─── Working data

(** C0. A policy is read back from every spelling of it: letters of either case,
    white space around it; and whatever text is accepted, the result is such a
    policy: one of the three types, a retry limit only with on-failure, in the
    range of an [int]. *)
Theorem ParseRestartPolicy_spellings p :
  (policy p → ∀ l s r, str_forallb space_char l = true → str_forallb space_char r = true →
     str_map lower_byte s = policy_string p → ParseRestartPolicy (l +:+ s +:+ r) = Ok p) ∧
  ∀ spec, ParseRestartPolicy spec = Ok p → policy p.
Proof.
  split; [|intros spec; apply parsed_policy].
  - intros Hp l s r Hl Hr Hs. destruct (policy_word p Hp) as [Hw Hne].
    pose proof (lower_mixed s _ Hs Hw) as Hsw. apply parse_policy_string; [done|].
    rewrite to_lower_ascii.
    + rewrite !str_map_app, (str_map_spaces l), (str_map_spaces r), Hs by done.
      by apply trim_word.
    + rewrite !str_forallb_app, !andb_true_iff. split_and!; [revert Hl|revert Hsw|revert Hr];
        apply str_forallb_impl; by intros c [? _]%andb_true_iff.
Qed.
Lemma ParseRestartPolicy_spellings_witness :
  ParseRestartPolicy " ON-Failure:17 " = Ok (mkPolicy RestartOnFailure 17).
Proof.
  apply (proj1 (ParseRestartPolicy_spellings (mkPolicy RestartOnFailure 17))
    (policy_on_failure 17 ltac:(unfold max_int64; lia)) " " "ON-Failure:17" " ");
    reflexivity.
Defined.

(** A retry limit with a second colon is accepted, and lost. *)
Example second_colon_unlimited :
  ParseRestartPolicy "on-failure:3:1" = Ok (mkPolicy RestartOnFailure 0).
Proof. reflexivity. Qed.

(** * Attempts *)

Lemma policy_cases p : policy p →
  Type_ p = RestartNo ∨ Type_ p = RestartAlways ∨
  Type_ p = RestartOnFailure ∧ 0 ≤ MaxRetries p ≤ max_int64.
Proof. intros [| |n Hn]; cbn; auto. Qed.

Section attempts.
Context {S : Type} (attempt : S → (Z * option error) * S) (terminal : option (error → bool)).
Context (p : RestartPolicy).

(** The attempts one after the other, whatever the loop makes of them. *)
Definition before (i : nat) (s : S) : S := Nat.iter i (λ s, (attempt s).2) s.
Definition result_of (i : nat) (s : S) : Z * option error := (attempt (before i s)).1.

(** What ends the restarting: a terminal error; any exit without restarts; with
    on-failure an exit code of 0, or the retries used up. *)
Inductive last (i : nat) : Z * option error → Prop :=
  | last_terminal code e t :
      terminal = Some t → t e = true → last i (code, Some e)
  | last_no o : Type_ p = RestartNo → last i o
  | last_success err : Type_ p = RestartOnFailure → last i (0, err)
  | last_retries o : Type_ p = RestartOnFailure → 0 < MaxRetries p ≤ Z.of_nat i → last i o.

(** Attempt [k] is the first of the last kind. *)
Definition ends_at (k : nat) (s : S) : Prop :=
  last k (result_of k s) ∧ ∀ i, (i < k)%nat → ¬ last i (result_of i s).

(** The test the loop makes after an attempt. *)
Definition stops (retries : Z) (o : Z * option error) : bool :=
  match o.2, terminal with Some e, Some t => t e | _, _ => false end
  || negb (ShouldRestart p o.1 retries).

──────

• [Aim of the exercise]:
Repeat the whole listing, keeping every word exact.

• [Solution below]:
(** C0. A policy is read back from every spelling of it: letters of either case,
    white space around it; and whatever text is accepted, the result is such a
    policy: one of the three types, a retry limit only with on-failure, in the
    range of an [int]. *)
Theorem ParseRestartPolicy_spellings p :
  (policy p → ∀ l s r, str_forallb space_char l = true → str_forallb space_char r = true →
     str_map lower_byte s = policy_string p → ParseRestartPolicy (l +:+ s +:+ r) = Ok p) ∧
  ∀ spec, ParseRestartPolicy spec = Ok p → policy p.
Proof.
  split; [|intros spec; apply parsed_policy].
  - intros Hp l s r Hl Hr Hs. destruct (policy_word p Hp) as [Hw Hne].
    pose proof (lower_mixed s _ Hs Hw) as Hsw. apply parse_policy_string; [done|].
    rewrite to_lower_ascii.
    + rewrite !str_map_app, (str_map_spaces l), (str_map_spaces r), Hs by done.
      by apply trim_word.
    + rewrite !str_forallb_app, !andb_true_iff. split_and!; [revert Hl|revert Hsw|revert Hr];
        apply str_forallb_impl; by intros c [? _]%andb_true_iff.
Qed.
Lemma ParseRestartPolicy_spellings_witness :
  ParseRestartPolicy " ON-Failure:17 " = Ok (mkPolicy RestartOnFailure 17).
Proof.
  apply (proj1 (ParseRestartPolicy_spellings (mkPolicy RestartOnFailure 17))
    (policy_on_failure 17 ltac:(unfold max_int64; lia)) " " "ON-Failure:17" " ");
    reflexivity.
Defined.

(** A retry limit with a second colon is accepted, and lost. *)
Example second_colon_unlimited :
  ParseRestartPolicy "on-failure:3:1" = Ok (mkPolicy RestartOnFailure 0).
Proof. reflexivity. Qed.

(** * Attempts *)

Lemma policy_cases p : policy p →
  Type_ p = RestartNo ∨ Type_ p = RestartAlways ∨
  Type_ p = RestartOnFailure ∧ 0 ≤ MaxRetries p ≤ max_int64.
Proof. intros [| |n Hn]; cbn; auto. Qed.

Section attempts.
Context {S : Type} (attempt : S → (Z * option error) * S) (terminal : option (error → bool)).
Context (p : RestartPolicy).

(** The attempts one after the other, whatever the loop makes of them. *)
Definition before (i : nat) (s : S) : S := Nat.iter i (λ s, (attempt s).2) s.
Definition result_of (i : nat) (s : S) : Z * option error := (attempt (before i s)).1.

(** What ends the restarting: a terminal error; any exit without restarts; with
    on-failure an exit code of 0, or the retries used up. *)
Inductive last (i : nat) : Z * option error → Prop :=
  | last_terminal code e t :
      terminal = Some t → t e = true → last i (code, Some e)
  | last_no o : Type_ p = RestartNo → last i o
  | last_success err : Type_ p = RestartOnFailure → last i (0, err)
  | last_retries o : Type_ p = RestartOnFailure → 0 < MaxRetries p ≤ Z.of_nat i → last i o.

(** Attempt [k] is the first of the last kind. *)
Definition ends_at (k : nat) (s : S) : Prop :=
  last k (result_of k s) ∧ ∀ i, (i < k)%nat → ¬ last i (result_of i s).

(** The test the loop makes after an attempt. *)
Definition stops (retries : Z) (o : Z * option error) : bool :=
  match o.2, terminal with Some e, Some t => t e | _, _ => false end
  || negb (ShouldRestart p o.1 retries).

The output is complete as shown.